Install Solar Panels
For 2016, a 30% tax credit is being given for households that install solar panels. This creates a monetary and energy savings for your household that cannot be matched elsewhere. In some areas, installation of large solar panels can generate enough power that you can sell energy back to your local energy companies. You will save your own money and earn back each month, eventually nullifying your start-up solar panel cost.
Adjust the Thermostat
The heating and cooling of your house is responsible for the largest amount of energy consumption for most Americans. The EPA estimates that for each 1 degree increase in cooling and 1 degree decrease in heating, you will save 3% in heating and cooling energy annually. Considering that huge percentages of the nation’s energy consumption are used in heating and cooling, it makes sense to put on a sweater in winter months and head to the river in the summer.
Wash in Cold
Most washers and dryers are now Energy Star approved, but that does not mean they are installed in all homes. Many homes still use older models of washers and dryers that suck energy and are not efficient. By changing your wash cycle to cold you can save an average of 485 kilowatt hours per year.
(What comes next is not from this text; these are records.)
Lemma block_focus s A m p vs : A !! p = Some vs -> allocator s A m ->
  ((∃ U M, ⌜entries (delete p A) ≡ₚ U ++ M⌝ ∗ ([∗ list] x ∈ M, mapped x) ∗
    (heap mal s (entry (p, vs) :: U) ∨ ⌜~ heap_chunk m p⌝ ∗ heap mal s U ∗ mapped (entry (p, vs)))) ∗
    array p vs ∗ ([∗ map] q ↦ ws ∈ delete p A, array q ws))%I m.
Proof.
  intros Hp Hm. assert (Hf : ((∃ U M, ⌜entries (delete p A) ≡ₚ U ++ M⌝ ∗ ([∗ list] x ∈ M, mapped x) ∗
    (heap mal s (entry (p, vs) :: U) ∨ heap mal s U ∗ mapped (entry (p, vs)))) ∗ array p vs ∗ ([∗ map] q ↦ ws ∈ delete p A, array q ws))%I m).
  { revert Hm. apply entails_holds. rw (allocator_take _ _ _ _ Hp). iIntros "(Hpool & $ & $)".
    iDestruct (pool_focus with "Hpool") as (U M HL) "[HM Hx]". iExists U, M. by iFrame. }
  destruct Hf as (m1 & m2 & Hs & Hd & Hf & HR). exists m1, m2. split; [done|]. split; [done|]. split; [|done].
  destruct Hf as (U & M & m3 & m4 & Hs' & Hd' & HU & m5 & m6 & Hs2 & Hd2 & HM & Hx). exists U, M, m3, m4. split; [done|]. split; [done|]. split; [done|].
  exists m5, m6. split; [done|]. split; [done|]. split; [done|]. destruct Hx as [Hx|Hx]; [by left|right].
  assert (Hw : (∃ n, ⌜n mod 2 = 0⌝ ∗ (p - 16 + 8) ↦ n)%I m6).
  { revert Hx. apply entails_holds. unfold entry. iIntros "(_ & %e & %Hok & _ & Hn & _)". cbn [fst snd] in *. iExists _. iFrame. iPureIntro.
    pose proof (mapped_facts _ _ _ Hok). divmod. }
  destruct Hw as [n Hw]. apply pure_sep_holds in Hw as [Heven [Hw _]].
  assert (Hno : ~ heap_chunk m p).
  { intros (h & Hh & Hflag). assert (Hmh : m !! (p - 16 + 8) = Some n).
    { eapply lookup_weaken; [exact Hw|]. transitivity m4; [transitivity (m5 ∪ m6); [by apply map_union_subseteq_r|done]|].
      transitivity m1; [transitivity (m3 ∪ m4); [by apply map_union_subseteq_r|done]|].
      transitivity (m1 ∪ m2); [by apply map_union_subseteq_l|done]. }
    replace (p - 16 + 8) with (p - 8) in Hmh by lia. rw Hh in Hmh. injection Hmh as ->. by rw even_flag in Hflag. }
  revert Hx. apply entails_holds. iIntros "$". by iPureIntro.
Qed.

(** C1. [malloc] gives a new block of at least the size asked for, aligned to 32, that
    overlaps no live block; it gives 0, with [errno], only for a request near [2 ^ 63]
    or when the last thing the system was asked for in this call is a mapping for the
    request, or for the growth of the heap, and it was refused; nothing else changes. *)
Theorem malloc_allocates n s A m : 0 <= n < 2 ^ 64 -> allocator s A m ->
  runs (malloc mal auxv sp fuel n) s m (fun p s' m' => exists A',
    ((p = 0 /\ unserved s s' n 0 /\ A' = A) \/
     exists vs, fresh A p vs /\ n <= 8 * Z.of_nat (length vs) /\ A' = <[p := vs]> A) /\ allocator s' A' m').
Proof.
  intros Hn Hm. apply (runs_weaken _ _ _ _ _ (wp_runs_allocator _ _ _ _ _ (wp_malloc_allocates n s A Hn) Hm)).
  intros p s' m' (A' & HA & Ha). exists A'. split; [|done]. destruct HA as [HA|(vs & Hf & Hl & _ & E)]; [by left|right; by exists vs].
Qed.

(** C2. [free] makes a live block, or 0, no longer live, and changes no other. *)
Theorem free_releases p s A m : p = 0 \/ is_Some (A !! p) -> allocator s A m ->
  runs (free mal fuel p) s m (fun _ s' m' => allocator s' (delete p A) m').
Proof. intros Hp Hm. apply (wp_runs _ _ (allocator s A) (fun _ s' => allocator s' (delete p A))); [by apply wp_free_releases|done|done]. Qed.

(** C5. [calloc] gives a new block whose first [m * n] bytes are 0, where [m * n] is the
    product and not what is left of it in 64 bits; it fails as [malloc] of that size
    does, and so if the product does not fit. *)
Theorem calloc_zeroes m n s A M : 0 <= m < 2 ^ 64 -> 0 <= n < 2 ^ 64 -> allocator s A M ->
  runs (calloc mal auxv sp fuel m n) s M (fun p s' m' => exists A',
    ((p = 0 /\ unserved s s' (m * n) 0 /\ A' = A) \/
     exists vs, fresh A p vs /\ m * n <= 8 * Z.of_nat (length vs) /\ zero_prefix (m * n) vs /\ A' = <[p := vs]> A) /\ allocator s' A' m').
Proof. intros Hm Hn. by apply wp_runs_allocator, wp_calloc_zeroes. Qed.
Dryers are not stingy in their consumption of energy either and consume a huge part of your energy each year. By using a clothesline or a drying rack for just 50% of your laundry, you can save 1,079 kilowatt hours of energy each year.
Replace Light Bulbs
With energy-efficient LED bulbs present on the market for several years now, many homes have upgraded their lighting. By simply switching from higher powered 60 watt LEDs to less bright 13 watts, you will save large amounts of kilowatt energy and keep your home warmly lit.
Replace Your Fridge
A more expensive option, to be sure, replacing your fridge requires more dedication than some other options on this list. However, your fridge may be one of the biggest energy guzzlers in your home, with standard models consuming 794 kilowatt hours on average each year. By switching to an Energy Star approved model, your fridge will only use 424 kilowatt hours annually and still keep your beverages frosty cold.